#19 - JRL 7276
The Gazette (Canada)
August 4, 2003
A protest no one hears: Since Russia sent troops into
Chechnya in 1999,
Muscovites have gathered in Pushkin Square. Despite little support for the war,
they are mostly ignored
By Michael Mainville
Moscow
It's rush hour on a Thursday afternoon and Dmitry Brodsky's small band of anti-war protesters have gathered once again in Moscow's Pushkin Square. Holding banners that read "Chechnya, Forgive Us" and wearing red "Stop the War" buttons, the diverse group of about 20 activists, schoolteachers, businessmen and pensioners has met in this spot every week for the past three years.

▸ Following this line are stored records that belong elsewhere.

(** * mopidy_json_client.client: the connection/session layer

    A shallow embedding of [SimpleClient] (src/mopidy_json_client/client.py)
    and the properties of its pending-call table, its retry state machine
    and its inbound dispatch.

    The client is Python 2 code running on two kinds of threads: caller
    threads (connect, disconnect, _server_request) and the WSA thread of
    the websocket library (the on_open / on_close / on_message callbacks).
    The embedding is sequential: a method is a computation in a state and
    exception monad, every observable action (log record, sleep, thread
    start, callback invocation, frame sent) is appended to a trace, and the
    places where a caller thread blocks take the list of transport events
    that the WSA thread handles meanwhile. *)

From Stdlib Require Import ZArith Lia Ascii String.
From stdpp Require Import base option list gmap strings pretty.

Local Open Scope string_scope.
Local Open Scope list_scope.
Local Open Scope Z_scope.

(** ** Data *)

(** JSON values stay opaque: the session layer only forwards them. *)
Definition Json := string.

(** Python exceptions that the modelled code can meet. *)
Inductive Exn :=
| AttributeError (attr : string)   (* [None.send], [None.close] *)
| TypeError                        (* [None += 1] *)
| ValueError                       (* [list.remove] of an absent item *)
| ConnectionClosed                 (* websocket library: send without an open socket *)
| IOError                          (* [time.sleep] of a negative length *)
| MalformedFrame                   (* decode failure *)
| CallTimeout                      (* wait_for_result gave up *)
| HandlerError (name : string).    (* raised by a user supplied callback *)

Inductive Level := DEBUG | INFO | WARNING.

(** A user supplied callback: its name identifies it in the trace, and it
    either returns or raises. *)
Record Callable := { fn_name : string; fn_raises : bool }.

(** messages.py is not part of the sources at hand; a request is what
    client.py uses of it: the identifier compared in [_handle_result], and
    the method and parameters given to the constructor. *)
Record RequestMessage := {
  id_msg : Z;
  req_method : string;
  req_params : list (string * Json)
}.

Global Instance Json_pair_eq_dec : EqDecision (string * Json).
Proof. solve_decision. Defined.

Global Instance RequestMessage_eq_dec : EqDecision RequestMessage.
Proof. solve_decision. Defined.

(** The websocket library's side of a [WebSocketApp]: the url it was
    created with and where its socket stands. *)
Inductive SockStatus := Connecting | Open | Closing | Closed.

Record WebSocketApp := { app_url : string; app_status : SockStatus }.

(** The observable actions, in the order they happen. *)
Inductive Effect :=
| Log (lvl : Level) (template : string)        (* logger.debug / info / warning *)
| LogException (ex : Exn)                       (* logger.exception(ex) *)
| Sleep (secs : Z)                              (* time.sleep *)
| NewWebSocketApp (url : string)                (* websocket.WebSocketApp(url=...) *)
| ThreadStart (name : string)                   (* wsa_thread.start() *)
| Notify                                        (* conn_lock.notify() *)
| SpawnCall (fn : string) (arg : bool)          (* Thread(target=fn, args=(arg,)).start() *)
| Invoke (fn : string) (args : list Json)       (* fn(args), in the current thread *)
| Callback (req : RequestMessage) (result : Json) (* request.callback(result) *)
| Send (req : RequestMessage)                   (* wsa.send(request.json_message) *)
| CloseRequested.                               (* wsa.close() *)

Global Instance Exn_eq_dec : EqDecision Exn.
Proof. solve_decision. Defined.

Global Instance Level_eq_dec : EqDecision Level.
Proof. solve_decision. Defined.

Global Instance Effect_eq_dec : EqDecision Effect.
Proof. solve_decision. Defined.

(** The attributes an instance carries.  [request_queue] is not among
    them: no method ever assigns [self.request_queue], so the name always
    resolves to the class attribute (see [State] and [World]). *)
Record Client := {
  event_handler : option Callable;
  error_handler : option Callable;
  connection_handler : option Callable;
  retry_max : Z;
  retry_secs : Z;
  retry_attemp : option Z;
  ws_url : string;
  connected : bool;
  wsa : option WebSocketApp
}.

(** What a method running on one instance can see and change: the class
    level list [SimpleClient.request_queue], the instance itself, the
    trace, and the identifier the next [RequestMessage] receives. *)
Record State := {
  request_queue : list RequestMessage;
  self : Client;
  trace : list Effect;
  next_id : Z
}.

(** Attribute assignment. *)
Definition set_retry_attemp (v : option Z) (c : Client) : Client :=
  {| event_handler := event_handler c; error_handler := error_handler c;
     connection_handler := connection_handler c;
     retry_max := retry_max c; retry_secs := retry_secs c;
     retry_attemp := v;
     ws_url := ws_url c; connected := connected c; wsa := wsa c |}.

Definition set_ws_url (v : string) (c : Client) : Client :=
  {| event_handler := event_handler c; error_handler := error_handler c;
     connection_handler := connection_handler c;
     retry_max := retry_max c; retry_secs := retry_secs c;
     retry_attemp := retry_attemp c;
     ws_url := v; connected := connected c; wsa := wsa c |}.

Definition set_connected (v : bool) (c : Client) : Client :=
  {| event_handler := event_handler c; error_handler := error_handler c;
     connection_handler := connection_handler c;
     retry_max := retry_max c; retry_secs := retry_secs c;
     retry_attemp := retry_attemp c;
     ws_url := ws_url c; connected := v; wsa := wsa c |}.

Definition set_wsa (v : option WebSocketApp) (c : Client) : Client :=
  {| event_handler := event_handler c; error_handler := error_handler c;
     connection_handler := connection_handler c;
     retry_max := retry_max c; retry_secs := retry_secs c;
     retry_attemp := retry_attemp c;
     ws_url := ws_url c; connected := connected c; wsa := v |}.

Definition with_self (f : Client -> Client) (s : State) : State :=
  {| request_queue := request_queue s; self := f (self s);
     trace := trace s; next_id := next_id s |}.

Definition with_queue (f : list RequestMessage -> list RequestMessage)
    (s : State) : State :=
  {| request_queue := f (request_queue s); self := self s;
     trace := trace s; next_id := next_id s |}.

Definition with_trace (f : list Effect -> list Effect) (s : State) : State :=
  {| request_queue := request_queue s; self := self s;
     trace := f (trace s); next_id := next_id s |}.

Definition with_next_id (f : Z -> Z) (s : State) : State :=
  {| request_queue := request_queue s; self := self s;
     trace := trace s; next_id := f (next_id s) |}.

(** ** The monad of methods: state and exceptions *)

Inductive Outcome (A : Type) :=
| Returns (a : A)
| Raises (e : Exn).
Arguments Returns {A} a.
Arguments Raises {A} e.

Definition M (A : Type) : Type := State -> Outcome A * State.

Definition ret {A} (a : A) : M A := fun s => (Returns a, s).

Definition bind {A B} (m : M A) (k : A -> M B) : M B :=
  fun s => match m s with
           | (Returns a, s') => k a s'
           | (Raises e, s') => (Raises e, s')
           end.

Definition raise {A} (e : Exn) : M A := fun s => (Raises e, s).

(** [try: body except Exception as ex: handler ex] *)
Definition try_except {A} (body : M A) (handler : Exn -> M A) : M A :=
  fun s => match body s with
           | (Returns a, s') => (Returns a, s')
           | (Raises e, s') => handler e s'
           end.

Definition get {A} (f : State -> A) : M A := fun s => (Returns (f s), s).

Definition modify (f : State -> State) : M unit := fun s => (Returns tt, f s).

Definition emit (e : Effect) : M unit := modify (with_trace (fun t => t ++ [e])).

Notation "'let*' x ':=' m 'in' k" := (bind m (fun x => k))
  (at level 10, x name, m at level 100, k at level 200).
Notation "m1 >>> m2" := (bind m1 (fun _ => m2))
  (at level 60, right associativity).

(** [for x in xs: body x] *)
Fixpoint for_each {A} (xs : list A) (body : A -> M unit) : M unit :=
  match xs with
  | [] => ret tt
  | x :: rest => body x >>> for_each rest body
  end.

(** Python truth values of the tested expressions. *)
Definition truthy_int (n : Z) : bool := negb (n =? 0).
Lemma SFadd_mono a1 a2 b :
  nn a1 -> nn a2 -> nn b ->
  valid_binary (SFadd prec emax a1 b) = true ->
  SFleb a1 a2 = true ->
  SFleb (SFadd prec emax a1 b) (SFadd prec emax a2 b) = true.
Proof.
  intros N1 N2 Nb V1 L.
  pose proof (SFadd_nn a1 b N1 Nb V1) as R1.
  destruct Nb as [Fb| ->].
  - destruct N2 as [F2| ->].
    + destruct N1 as [F1| ->].
      * apply (rep_mono _ _ _ _ (SFadd_rep a1 b F1 Fb) (SFadd_rep a2 b F2 Fb)).
        apply (SFleb_val a1 a2 F1 F2) in L. lra.
      * destruct F2 as [[s2 ->]|(m2 & e2 & -> & B2)]; discriminate.
    + replace (SFadd prec emax (S754_infinity false) b) with (S754_infinity false).
      * now apply SFleb_inf_r.
      * destruct Fb as [[sb ->]|(mb & eb & -> & Bb)]; reflexivity.
  - replace (SFadd prec emax a2 (S754_infinity false)) with (S754_infinity false).
    + now apply SFleb_inf_r.
    + destruct N2 as [[[s2 ->]|(m2 & e2 & -> & B2)]| ->]; reflexivity.
Qed.

Lemma SFmul_nn_finite a b :
  fz a -> fz b -> valid_binary (SFmul prec emax a b) = true ->
  nn (SFmul prec emax a b).
Proof. intros Fa Fb V. apply (rep_nn _ _ (SFmul_rep a b Fa Fb) V). Qed.

(** Multiplication by a zero or positive finite factor keeps the order of
    finite non-negative floats. *)
Lemma SFmul_mono_finite a b1 b2 :
  fz a -> fz b1 -> fz b2 -> SFleb b1 b2 = true ->
  SFleb (SFmul prec emax a b1) (SFmul prec emax a b2) = true.
Proof.
  intros Fa F1 F2 L.
  apply (rep_mono _ _ _ _ (SFmul_rep a b1 Fa F1) (SFmul_rep a b2 Fa F2)).
  apply (SFleb_val b1 b2 F1 F2) in L. pose proof (val_fz a Fa). nra.
Qed.

(** A positive finite float divided by floats in order: quotients in the
    opposite order; divided into floats in order: quotients in order. *)
Lemma SFdiv_mono m1 e1 m2 e2 p :
  bounded prec emax m1 e1 = true -> bounded prec emax m2 e2 = true ->
  nonneg p ->
  SFleb (S754_finite false m1 e1) (S754_finite false m2 e2) = true ->
  SFleb (SFdiv prec emax (S754_finite false m1 e1) p)
        (SFdiv prec emax (S754_finite false m2 e2) p) = true.
Proof.
  intros B1 B2 [->|[->|(m & e & ->)]] L; try reflexivity.
  apply rounds_mono with (3 := SFdiv_rounds m1 e1 m e B1)
                         (4 := SFdiv_rounds m2 e2 m e B2).
  - apply Rdiv_lt_0_compat; apply F2R_gt0.
  - pose proof (SFleb_F2R _ _ _ _ B1 B2 L). pose proof (F2R_gt0 m e).
    unfold Rdiv. apply Rmult_le_compat_r; [|assumption].
    left. now apply Rinv_0_lt_compat.
Qed.

(** ** Strict order *)









End Values.

Import Values.

(** * Order and sign of binary64 results *)

Lemma leb_zero_nn x : (0 <=? x) = true -> nn (Prim2SF x).
Proof.
  rewrite leb_spec. change (Prim2SF 0) with (S754_zero false). intros H.
  apply nn_cases; [apply Prim2SF_valid|].
  destruct (Prim2SF x) as [s|s| |s m e]; try discriminate; eauto.
  - right. left. now destruct s.
  - right. right. destruct s; [discriminate|eauto].
Qed.

Lemma nn_leb_zero x : nn (Prim2SF x) -> (0 <=? x) = true.
Proof.
  rewrite leb_spec. change (Prim2SF 0) with (S754_zero false). apply SFleb_zero_l.
Qed.

Lemma SFleb_nn a b :
  nn a -> valid_binary b = true -> SFleb a b = true -> nn b.
Proof.
  intros Na Vb L. apply nn_cases; [assumption|].
  destruct b as [s|s| |s m e]; eauto.
  - right. left. destruct s; [|reflexivity].
    destruct Na as [[[sa ->]|(ma & ea & -> & _)]| ->]; discriminate.
  - destruct Na as [[[sa ->]|(ma & ea & -> & _)]| ->]; discriminate.
  - right. right. destruct s; [|eauto].
    destruct Na as [[[sa ->]|(ma & ea & -> & _)]| ->]; discriminate.
Qed.

Lemma nn_not_nan x : nn (Prim2SF x) -> is_nan x = false.
Proof.
  intros N. apply is_nan_false_Prim2SF.
  destruct N as [[[s ->]|(m & e & -> & _)]| ->]; discriminate.
Qed.

Lemma finite_nn_fz x :
  nn (Prim2SF x) -> is_infinity x = false -> fz (Prim2SF x).
Proof.
  intros [F|E] H; [assumption|exfalso].
  assert (is_infinity x = true); [|congruence].
  apply is_infinity_Prim2SF. eauto.
Qed.
(** One turn of the outer loop of [save_range]: the block handed to
    [add_to_node] as [(a1, bit)], and the next value of [a1].  The two inner
    loops shift an [unsigned long] right until a test fails, which takes at
    most [ULONG_BITS] turns when it happens at all. *)
Definition range_step (a1 a2 : Z) : option (Z * Z * Z) :=
  let m := Z.land (ul_sub a1 1) (ul_not a1) in
  match shrink_loop (Z.to_nat ULONG_BITS) a1 a2 m with
  | None => None
  | Some m' =>
      match bit_loop (Z.to_nat ULONG_BITS) (-1) m' with
      | None => None
      | Some bit => Some (a1, bit, ul_add a1 (ul_add m' 1))
      end
  end.

(** [while (a1 <= a2) { ... }]: the tree after the loop and the blocks that
    were added, in order; [None] when [fuel] turns do not finish the loop. *)
Fixpoint range_loop (fuel : nat) (root : NODE) (a1 a2 : Z)
  : option (NODE * list (Z * Z)) :=
  if a1 <=? a2 then
    match fuel with
    | O => None
    | S fuel' =>
        match range_step a1 a2 with
        | None => None
        | Some (a, bit, a1') =>
            match range_loop fuel' (add_to_node root a 31 bit) a1' a2 with
            | None => None
            | Some (r, blocks) => Some (r, (a, bit) :: blocks)
            end
        end
    end
  else Some (root, []).

(** Number of turns granted to the outer loop of [save_range]. *)
Definition RANGE_FUEL : nat := 64.

(** Messages written to the standard error stream.  The numeric argument
    is the line number, or the offending byte for [InvalidChar]. *)
Inductive diag : Type :=
| RangeReversed
| NumberOutOfRange (line : Z)
| WidthOutOfRange (line : Z)
| BadDot (line : Z)
| BadDash (line : Z)
| BadSlash (line : Z)
| BadWhitespace (line : Z)
| BadEOF (line : Z)
| InvalidChar (c : Z).

(** [save_range(a1, a2)]: the new root and what was written to stderr;
    [None] when the loop does not finish. *)
Definition save_range (root : NODE) (a1 a2 : Z) : option (NODE * list diag) :=
  if a1 >? a2 then Some (root, [RangeReversed])
  else
    match range_loop RANGE_FUEL root a1 a2 with
    | None => None
    | Some (r, _) => Some (r, [])
    end.
(** * jupyterlab_doc_reader_extension: the viewer widget, its document model
    and the plugin activation, embedded from the TypeScript sources.

    - [src/widget.ts]  : [DocReaderWidget] (constructor, [_loadDocument],
      [_base64ToBlob], [_showError], [_escapeHtml], [dispose]).
    - the model source : [DocModel].
    - [src/index.ts]   : [FILE_TYPES] and [plugin.activate].

    JavaScript values are a small inductive universe, strings are sequences
    of code units in the range 0..255 (which covers the binary strings that
    [atob] produces and every character that is significant in markup),
    exceptions are an explicit result type, and the browser objects the
    widget touches (elements, the object-URL store, the ready promise) are
    records threaded through the operations.  Console output is left out. *)

From Stdlib Require Import List String Ascii NArith ZArith Lia Bool.
From Stdlib Require Import Strings.Byte DecimalString.
Import ListNotations.
Local Open Scope string_scope.
Set Warnings "-register-all".

(** ** JavaScript values and exceptions *)

Module JS.

(** The values that can flow through the [any]-typed variables of the
    widget: JSON data plus [undefined] and [Error] instances.  An [Error]
    carries its [name] and [message] (not enumerable) and its enumerable own
    properties.  Numbers are the integral ones. *)
Inductive JsVal : Type :=
| JUndefined
| JNull
| JBool (b : bool)
| JNum (n : Z)
| JStr (s : string)
| JArr (items : list JsVal)
| JObj (props : list (string * JsVal))
| JErr (name message : string) (props : list (string * JsVal)).

(** Outcome of an expression or statement: a value, or a thrown value. *)
Inductive Res (A : Type) : Type :=
| Ok (a : A)
| Throw (e : JsVal).
Arguments Ok {A} a.
Arguments Throw {A} e.

Definition bind {A B} (m : Res A) (k : A -> Res B) : Res B :=
  match m with
  | Ok a => k a
  | Throw e => Throw e
  end.

(** [try { body } catch (e) { handler e }] *)
Definition try_catch {A} (body : Res A) (handler : JsVal -> Res A) : Res A :=
  match body with
  | Ok a => Ok a
  | Throw e => handler e
  end.

(** ToBoolean *)
Definition truthy (v : JsVal) : bool :=
  match v with
  | JUndefined | JNull => false
  | JBool b => b
  | JNum n => negb (Z.eqb n 0)
  | JStr s => negb (String.eqb s "")
  | JArr _ | JObj _ | JErr _ _ _ => true
  end.

Fixpoint assoc (k : string) (ps : list (string * JsVal)) : option JsVal :=
  match ps with
  | [] => None
  | (k', v) :: ps' => if String.eqb k k' then Some v else assoc k ps'
  end.

Definition or_undefined (o : option JsVal) : JsVal :=
  match o with
  | Some v => v
  | None => JUndefined
  end.

(** [v[k]] for a value that is neither [undefined] nor [null]; the keys
    read by the widget are plain field names and [length]. *)
Definition get (v : JsVal) (k : string) : JsVal :=
  match v with
  | JObj ps => or_undefined (assoc k ps)
  | JErr n m ps =>
      if String.eqb k "message" then JStr m
      else if String.eqb k "name" then JStr n
      else or_undefined (assoc k ps)
  | JStr s => if String.eqb k "length" then JNum (Z.of_nat (String.length s)) else JUndefined
  | JArr l => if String.eqb k "length" then JNum (Z.of_nat (List.length l)) else JUndefined
  | _ => JUndefined
  end.

Definition nullish (v : JsVal) : bool :=
  match v with
  | JUndefined | JNull => true
  | _ => false
  end.

Definition squote : string := String (ascii_of_nat 39) EmptyString.
Definition dquote : string := String (ascii_of_nat 34) EmptyString.
Definition backslash : string := String (ascii_of_nat 92) EmptyString.

(** The [TypeError] raised by a property read on [undefined] or [null]. *)
Definition type_error (v : JsVal) (k : string) : JsVal :=
  JErr "TypeError"
       ("Cannot read properties of "
          ++ (match v with JNull => "null" | _ => "undefined" end)
          ++ " (reading " ++ squote ++ k ++ squote ++ ")") [].

(** [v.k] *)
Definition member (v : JsVal) (k : string) : Res JsVal :=
  if nullish v then Throw (type_error v k) else Ok (get v k).

(** [v?.k] *)
Definition opt_member (v : JsVal) (k : string) : JsVal :=
  if nullish v then JUndefined else get v k.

But for Muscovites rushing home from work or enjoying a sunny summer day in one of downtown's most attractive spots, the protesters barely register. Most shuffle past with their heads down, averting their eyes from the banners or swerving to avoid taking anti-war pamphlets. Over the course of an hour-and-a-half, less than 10 people stop to talk to the protesters, and half of them are shouting abuse.
"Sometimes people can get very aggressive, shouting at us, threatening us. But usually they just walk past and ignore us," said Brodsky, head of the Committee for Anti-War Action, which organizes the weekly protest.
But Brodsky - a slim 53-year-old with a tangle of wild hair and a bushy, salt-and-pepper beard - isn't deterred.
"Somebody has to do something to oppose this war, even if there are not that many of us," he said.
Brodsky and his group have been gathering in the square since a few months after the Russian government sent troops into Chechnya in 1999, in its second post-Soviet attempt to crush an armed separatist movement. Over the past 10 years, Chechnya's two wars have claimed the lives of at least 100,000 people and displaced hundreds of thousands more. The wars have been marked by accusations of horrifying behaviour on both sides and human rights groups have repeatedly accused Russian forces of kidnapping, torturing and killing civilians.
Russian troops returned to Chechnya after a series of deadly apartment bombings in Moscow and other cities that the Kremlin blamed on separatists and initially the war had wide public backing.
But as casualties have mounted, support has waned.
According to Russia's Public Opinion Foundation, which conducts regular polls on the issue, 64 per cent of Russians supported military action in Chechnya in late 1999. By the end of last year, that number had dropped to 36 per cent. And last month, for the first time since the start of the second war, more than half of Russians polled - 52 per cent - opposed the war. In Moscow, the number was even higher, with 63 per cent saying they disapproved of the government's policy in Chechnya.
Experts expect opposition to the war will keep growing, especially if the conflict continues to spread beyond Chechnya's borders. Chechen rebels have begun to mount desperate attacks in Moscow, including last year's theatre siege, which left 170 people dead, and a suicide bombing at a rock festival in early July that killed 15 people.
Despite this, few Russians have taken any action to oppose the war. Public demonstrations like those seen in North America and western Europe against the war in Iraq are unheard of here. And Russian President Vladimir Putin, who rose to power in 2000 after taking a tough stance on Chechnya, is widely expected to sail into a second term in next year's presidential election.
Experts and activists say Russians are too disillusioned with politics to believe they can make a difference.
"Russians think only about their own lives and the lives of their families, they don't think about bigger problems, they don't care that people are dying in Chechnya every day," said Elena Batenkova, a 41-year-old schoolteacher and a regular at the weekly protest.
Alexei Titkov, a political analyst with the Moscow Carnegie Centre, said Russians have built up a habit of passivity over centuries of authoritarian rule. And although mass demonstrations were allowed in Soviet times, they were always government-sanctioned actions, he said.
"In the Soviet Union, participation in official demonstrations was obligatory, so now there is a backlash to this kind of activity," Titkov said. "There is no political involvement here compared to the United States and western Europe."
And few expect this will change. Titkov said that in the decade since the collapse of the Soviet Union, little has been done to foster grassroots democracy in Russia.
Alexei Germanov, a 62-year-old ski coach who attends the weekly protest, said he doubts Russia will ever have a strong civic society.
"Russian people have always been indifferent and will always be indifferent," he said. "It's a tradition here and the government knows that so it can go on doing whatever it wants."